Tony walked past me out the door, his smile welded on his face, and nudged me in the side with his thumb. We walked side by side back toward our cell. He kept his face straight ahead. He whistled a disjointed tune and then said, "Do you know who that guy was?"

"No, I don't remember him."

"He did a snitch with an ice pick in Angola for twenty bucks. Let's play a lot of checkers today, hang around the cell, talk about books, you get my drift?"

"You're a piece of work, Tony."

"What I am is too old for this shit."

But our worries about the group in the weight room were unnecessary. Tony's lawyer had us sprung by noon, all charges dropped. Nate Baxter had not had probable cause to stop and search us, Tony's lawyer produced the permit for Tony's pistol, and the charge against me-interfering with an officer in the performance of his duty-was a manufactured one that the prosecutor's office wouldn't waste time on. The only loser was Jess, who had his.410 shotgun pistol confiscated.

We picked up the Lincoln at the car pound and Tony treated us to lunch at an outdoor café on St. Charles. It was a lovely fall day, seventy-five degrees, perhaps, with a soft wind out of the south that lifted the moss in the oak trees along the avenue. A Negro was selling snow cones, which people in New Orleans call snowballs, out of a white cart, with a canvas umbrella over it, on the esplanade. The dry fronds of a thick-trunked palm tree covered his white uniform with shifting patterns of etched lines. I heard the streetcar tracks begin to hum, then farther up the avenue I saw the street car wobbling down the esplanade in a smoky cone of light and shadow created by the canopy of oaks.

"When we were kids we used to put pennies on the tracks and flatten them out to the size of half-dollars," Tony said, wiping the tomato sauce from his shrimp off his mouth with a napkin. "They'd still be hot in your hand when you picked them up."

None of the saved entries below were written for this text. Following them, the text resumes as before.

(** * maddy: the sign_dkim modifier and the sql delivery target

    A shallow embedding of two modules of the maddy mail server:

    - package [dkim] (the [sign_dkim] modifier): the header selection
      [fieldsToSign], the per-message state with [RewriteSender],
      [RewriteRcpt] and [RewriteBody];
    - package [sql] (the SQL storage module): the delivery transaction
      with [AddRcpt], [Abort], [Commit], and [GetOrCreateUser].

    Go maps used as sets ([seen], [addedRcpts]) are [gset string]; Go
    functions that return an [error] return an [option error], [None]
    being [nil].  Libraries the two packages call (go-message,
    go-msgauth, go-imap-sql) and the [address] package are interfaces
    here: type classes whose operations the embedded code calls. *)

From Stdlib Require Import Ascii ZArith.
From stdpp Require Import base decidable option list gmap sets strings.

#[local] Set Warnings "-clear-no-such-hyp".

(** ** The Go standard library's [strings] package, on byte strings *)

Module strings.

(** One byte of [strings.ToLower]: the letters 'A'..'Z' become
    'a'..'z'.  Bytes outside ASCII are left as they are; the header
    names and addresses of interest are ASCII. *)
Definition lower_byte (c : ascii) : ascii :=
  let n := nat_of_ascii c in
  if (65 <=? n)%nat && (n <=? 90)%nat then ascii_of_nat (n + 32) else c.

Fixpoint ToLower (s : string) : string :=
  match s with
  | EmptyString => EmptyString
  | String c s' => String (lower_byte c) (ToLower s')
  end.

Fixpoint HasPrefix (s prefix : string) {struct prefix} : bool :=
  match prefix, s with
  | EmptyString, _ => true
  | String p prefix', String c s' =>
      if Ascii.eqb c p then HasPrefix s' prefix' else false
  | String _ _, EmptyString => false
  end.

(** [strings.Contains(s, substr)]: [substr] starts at some offset of [s]. *)
Fixpoint Contains (s substr : string) : bool :=
  HasPrefix s substr ||
  match s with
  | EmptyString => false
  | String _ s' => Contains s' substr
  end.

(** [strings.Split(s, sep)] for a one-byte separator (the source only
    splits at "@").  The result is never empty: [Split "" sep] is [[""]]. *)
Fixpoint Split (s : string) (sep : ascii) : list string :=
  match s with
  | EmptyString => [EmptyString]
  | String c s' =>
      if Ascii.eqb c sep then EmptyString :: Split s' sep
      else match Split s' sep with
           | part :: parts => String c part :: parts
           | [] => [String c EmptyString]
           end
  end.

(** [strings.Join(elems, sep)] *)
Fixpoint Join (elems : list string) (sep : string) : string :=
  match elems with
  | [] => EmptyString
  | e :: rest =>
      match rest with
      | [] => e
      | _ :: _ => e +:+ sep +:+ Join rest sep
      end
  end.

(** The first pair, in argument order, whose old string starts [s]. *)
Fixpoint firstOld (pairs : list (string * string)) (s : string)
  : option (string * string) :=
  match pairs with
  | [] => None
  | (old, new) :: pairs' =>
      if HasPrefix s old then Some (old, new) else firstOld pairs' s
  end.

(** [strings.NewReplacer(old1, new1, old2, new2, ...).Replace(s)] for old
    strings that are not empty: the target is read from left to right;
    where an old string starts, its new string is written and the old
    string is passed over ([skip] counts what is left of it), and what was
    written is not read again. *)
Fixpoint replaceFrom (pairs : list (string * string)) (skip : nat) (s : string)
  : string :=
  match s with
  | EmptyString => EmptyString
  | String c s' =>
      match skip with
      | S skip' => replaceFrom pairs skip' s'
      | O =>
          match firstOld pairs s with
          | Some (old, new) =>
              new +:+ replaceFrom pairs (String.length old - 1) s'
          | None => String c (replaceFrom pairs 0 s')
          end
      end
  end.

Definition Replace (pairs : list (string * string)) (s : string) : string :=
  replaceFrom pairs 0 s.

End strings.

(** ** Error values *)

(** The Go [error] values the two packages tell apart: the two sentinels
    of the storage backend that [AddRcpt] compares against, the
    [*smtp.SMTPError] it builds, and every other error, known by its text.
    [nil] is [None] of [option error]. *)
Inductive error : Type :=
| ErrUserDoesntExists                     (* imapsql.ErrUserDoesntExists *)
| ErrNoSuchMailbox                        (* backend.ErrNoSuchMailbox *)
| SMTPError (Code : Z) (EnhancedCode : Z * Z * Z) (Message : string)
| errors_New (text : string).

Global Instance error_eq_dec : EqDecision error.
Proof. solve_decision. Defined.
Definition licenses_file_env : Env :=
  {| env_fs := licenses_file_fs; env_cwd := "/repo";
     env_config_file := ConfigAbsent;
     env_pathspec := None; env_fnmatch := Sample.fnmatch_lite;
     env_set_order := insertion_order;
     env_git_ls_files := Some ("LICENSES" ^^ NL ^^ "a.py" ^^ NL) |}.

(** Pre-commit arguments for a list of paths. *)
Definition pre_commit_args (paths : list string) : VerifyArgs :=
  {| arg_paths := paths; arg_license := DEFAULT_LICENSE;
     arg_copyright_holder := DEFAULT_COPYRIGHT; arg_skip := None;
     arg_debug := false; arg_disable_default_file_type := false;
     arg_enable_default_file_type := false;
     arg_default_file_type_override := None;
     arg_pre_commit_mode := true; arg_reuse_compliance := true |}.

(** A checkout two levels below a repository. *)
Definition nested_fs : FileSystem :=
  {| fs_exists := fun p => String.eqb p "/home/dev/project/.git";
     fs_is_file := fun _ => false;
     fs_is_dir := fun _ => true;
     fs_read := fun _ => ReadError "Is a directory";
     fs_iter_lines := fun _ => ([], Some "Is a directory");
     fs_rglob := fun _ => [];
     fs_iterdir := fun _ => Some [];
     fs_resolve := fun _ => "/home/dev/project/src/lib" |}.

Definition nested_env : Env := Sample.plain_env nested_fs.

(** Twenty lines without a marker, then a declaration. *)
Definition long_head : list string :=
  ["1"; "2"; "3"; "4"; "5"; "6"; "7"; "8"; "9"; "10";
   "11"; "12"; "13"; "14"; "15"; "16"; "17"; "18"; "19"; "20"].

Definition long_tail : list string := ["# SPDX-License-Identifier: MIT"].

Definition long_fs : FileSystem :=
  Sample.files_fs
    [("late.py", Sample.lines (long_head ++ long_tail));
     ("dual.c", "/* SPDX-License-Identifier:   Apache-2.0 OR MIT   */")] [].

End Fixtures.

(* ================================================================== *)
(** ** Notions for the walker *)

Module Walk.

(** The entries of a directory the walker considers: regular files,
    tracked ones when a filter is given. *)
Definition candidate (env : Env) (directory : string)
  (tracked : option (list string)) (rel : string) : bool :=
  fs_is_file (env_fs env) (PyPath.path_join directory rel)
  && negb (untracked env tracked (PyPath.path_join directory rel)).

Definition candidates (env : Env) (directory : string)
  (tracked : option (list string)) : list string :=
  filter (candidate env directory tracked) (fs_rglob (env_fs env) directory).

(** A candidate that is not examined: a skip pattern matches it, or it
    has no language. *)
Definition left_out (env : Env) (v : SPDXVerifier) (directory rel : string)
  : bool :=
  should_skip_file env v rel
  || no_language (get_language_for_file v (PyPath.path_join directory rel)).

Definition examined (env : Env) (v : SPDXVerifier) (directory : string)
  (tracked : option (list string)) : list string :=
  filter (fun rel => negb (left_out env v directory rel))
         (candidates env directory tracked).

(** The verdict on an entry passes. *)
Definition header_ok (env : Env) (v : SPDXVerifier) (directory rel : string)
  : bool :=
  fst (check_license_header env v (PyPath.path_join directory rel)).

(** The counters of the failures. *)
Definition failure_counters (s : Stats) : list nat :=
  [checked s - passed s; missing_license s; missing_copyright s;
   wrong_license s; wrong_copyright s].

(** What the walker keeps true from a start [s0]: no more files passed
    than checked, and as long as nothing failed, the failure counters
    of the start. *)
Definition sound_counters (s0 : Stats) (acc : bool * RunState) : Prop :=
  passed (rs_stats (snd acc)) <= checked (rs_stats (snd acc))
  /\ (fst acc = true ->
      failure_counters (rs_stats (snd acc)) = failure_counters s0).

(** The arguments with the REUSE switch set to [b]. *)
Definition with_reuse_compliance (a : VerifyArgs) (b : bool) : VerifyArgs :=
  {| arg_paths := arg_paths a; arg_license := arg_license a;
     arg_copyright_holder := arg_copyright_holder a; arg_skip := arg_skip a;
     arg_debug := arg_debug a;
     arg_disable_default_file_type := arg_disable_default_file_type a;
     arg_enable_default_file_type := arg_enable_default_file_type a;
     arg_default_file_type_override := arg_default_file_type_override a;
     arg_pre_commit_mode := arg_pre_commit_mode a;
     arg_reuse_compliance := b |}.

(** The arguments with pre-commit mode set to [b]. *)
Definition with_pre_commit_mode (a : VerifyArgs) (b : bool) : VerifyArgs :=
  {| arg_paths := arg_paths a; arg_license := arg_license a;
     arg_copyright_holder := arg_copyright_holder a; arg_skip := arg_skip a;
     arg_debug := arg_debug a;
     arg_disable_default_file_type := arg_disable_default_file_type a;
     arg_enable_default_file_type := arg_enable_default_file_type a;
     arg_default_file_type_override := arg_default_file_type_override a;
     arg_pre_commit_mode := b;
     arg_reuse_compliance := arg_reuse_compliance a |}.

(** The four counters that classify failures. *)
Definition failure_kinds (s : Stats) : list nat :=
  [missing_license s; missing_copyright s; wrong_license s; wrong_copyright s].

(** Two states of the loop that differ by the console at most. *)
Definition same_outcome (a b : bool * RunState) : Prop :=
  fst a = fst b /\ rs_stats (snd a) = rs_stats (snd b).

(** The paths of a run: the current directory when none is given. *)
Definition run_paths (a : VerifyArgs) : list string :=
  match arg_paths a with [] => ["."] | l => l end.

(** The verifier [verify] builds, with the lines the constructor
    prints. *)
Definition run_init (env : Env) (a : VerifyArgs) : SPDXVerifier * list Event :=
  SPDXVerifier_init env (arg_license a) (arg_copyright_holder a)
    (Some (parse_skip (arg_skip a))) (arg_debug a)
    (arg_disable_default_file_type a) (arg_enable_default_file_type a)
    (arg_default_file_type_override a)
    (Some (choose_work_dir env (run_paths a))).

(** The tracked files [verify] filters with. *)
Definition run_tracked (env : Env) (a : VerifyArgs) : option (list string) :=
  if arg_pre_commit_mode a then get_git_tracked_files env else None.

(** The state in which the loop of [verify] starts. *)
Definition run_start (env : Env) (a : VerifyArgs) : bool * RunState :=
  (true, {| rs_stats := stats0;
            rs_log := git_first_attempt env a ++ snd (run_init env a)
                      ++ git_second_attempt env a |}).

(** The loop of [verify] over a list of paths. *)
Definition run_loop (env : Env) (a : VerifyArgs) (paths : list string)
  : bool * RunState :=
  verify_paths env (fst (run_init env a)) (run_tracked env a) paths
               (run_start env a).

(** The console of the second state continues that of the first. *)
Definition log_extends (s s' : RunState) : Prop :=
  exists rest, rs_log s' = rs_log s ++ rest.


(** A path component as [resolve] leaves them. *)
Definition clean_component (c : string) : bool :=
  negb (String.eqb c "") && negb (String.eqb c ".")
  && negb (PyStr.contains "/" c).

(** The absolute path with the given components. *)
Definition absolute (cs : list string) : string := "/" ^^ PyStr.join "/" cs.

(** The directories from the one with components [rev rcs] up to, and
    without, the root. *)
Fixpoint ancestors_of (rcs : list string) : list string :=
  match rcs with
  | [] => []
  | c :: r => absolute (rev (c :: r)) :: ancestors_of r
  end.

Definition ancestors (cs : list string) : list string := ancestors_of (rev cs).

End Walk.

(* ================================================================== *)
(** * Properties *)

(** ** Substring search and trimming *)

Section Substrings.

Import PyStr.
Import Documented.

Lemma prefix_nil (s : string) : prefix "" s = true.
Proof. destruct s; reflexivity. Qed.

Lemma contains_nil (s : string) : contains "" s = true.
Proof. destruct s; reflexivity. Qed.

Lemma contains_cons (n : string) (c : ascii) (t : string) :
  contains n (String c t) = prefix n (String c t) || contains n t.
Proof. reflexivity. Qed.

Lemma contains_empty_hay (n : string) :
  contains n "" = true -> n = "".
Proof.
  destruct n as [|a n]; [reflexivity|]. simpl. discriminate.
Qed.

Lemma prefix_cons_inv (a : ascii) (n : string) (c : ascii) (t : string) :
  prefix (String a n) (String c t) = true -> a = c /\ prefix n t = true.
Proof.
  simpl. destruct (ascii_dec a c) as [->|]; [auto | discriminate].
Qed.

Lemma prefix_cons_same (a : ascii) (n t : string) :
  prefix (String a n) (String a t) = prefix n t.
Proof.
  simpl. destruct (ascii_dec a a); [reflexivity | congruence].
Qed.

(** What is found in a trimmed string is found in the string. *)
Lemma contains_lstrip_sub (n s : string) :
  contains n (lstrip s) = true -> contains n s = true.
Proof.
  induction s as [|c t IH]; simpl; [auto|].
  destruct (py_isspace c); [|auto].
  intros H. rewrite (IH H). apply orb_true_r.
Qed.

Lemma rstrip_cons (c : ascii) (t : string) :
  rstrip (String c t) =
  if String.eqb (rstrip t) "" then (if py_isspace c then "" else String c "")
  else String c (rstrip t).
Proof.
  simpl. destruct (rstrip t); reflexivity.
Qed.

Lemma prefix_rstrip_sub (n s : string) :
  prefix n (rstrip s) = true -> prefix n s = true.
Proof.
  revert n. induction s as [|c t IH]; intros n; [auto|].
  rewrite rstrip_cons.
  destruct n as [|a n]; [intros _; reflexivity|].
  destruct (String.eqb (rstrip t) "") eqn:E.
  - destruct (py_isspace c); [discriminate|].
    intros H. apply prefix_cons_inv in H as [-> H].
    rewrite prefix_cons_same. destruct n; [apply prefix_nil | discriminate].
  - intros H. apply prefix_cons_inv in H as [-> H].
    rewrite prefix_cons_same. auto.
Qed.

Lemma contains_rstrip_sub (n s : string) :
  contains n (rstrip s) = true -> contains n s = true.
Proof.
  induction s as [|c t IH]; [auto|].
  intros H. rewrite contains_cons.
  destruct n as [|a n]; [reflexivity|].
  rewrite rstrip_cons in H.
  destruct (String.eqb (rstrip t) "") eqn:E.
  - destruct (py_isspace c); [discriminate|].
    rewrite contains_cons in H. apply orb_true_iff in H as [H|H].
    + apply prefix_cons_inv in H as [-> H]. rewrite prefix_cons_same.
      destruct n; [rewrite prefix_nil; reflexivity | discriminate].
    + discriminate.
  - rewrite contains_cons in H. apply orb_true_iff in H as [H|H].
    + apply prefix_cons_inv in H as [-> H]. rewrite prefix_cons_same.
      rewrite (prefix_rstrip_sub _ _ H). reflexivity.
    + rewrite (IH H). apply orb_true_r.
Qed.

"That's not all you done when you were a kid," Jess said. "You remember when you and your cousins found them arms behind the Tulane medical school?" Jess looked at me. "That's right. They got this whole pile of arms that was supposed to be burned in the incinerator. Except Tony and his cousins put them on crushed ice in a beer cooler and got on the streetcar with them when all the coloreds were just getting off work. They waited until it was wall-to-wall people, then they hung a half dozen of these arms from the hand straps. People were streaming all over the car, trampling each other to get out the door, climbing out the windows at thirty miles an hour. One big fat guy crashed right on top of the snowball stand."

"Hey, don't tell Dave that stuff. He's going to think I'm a ghoul or something," Tony said.

"Tony used to flush M-80s down the commode at the Catholic school," Jess said. "See, the fire would burn down through the center of the fuse. They'd get way back in the plumbing before they'd explode, then anybody taking a dump would get douched with pot water."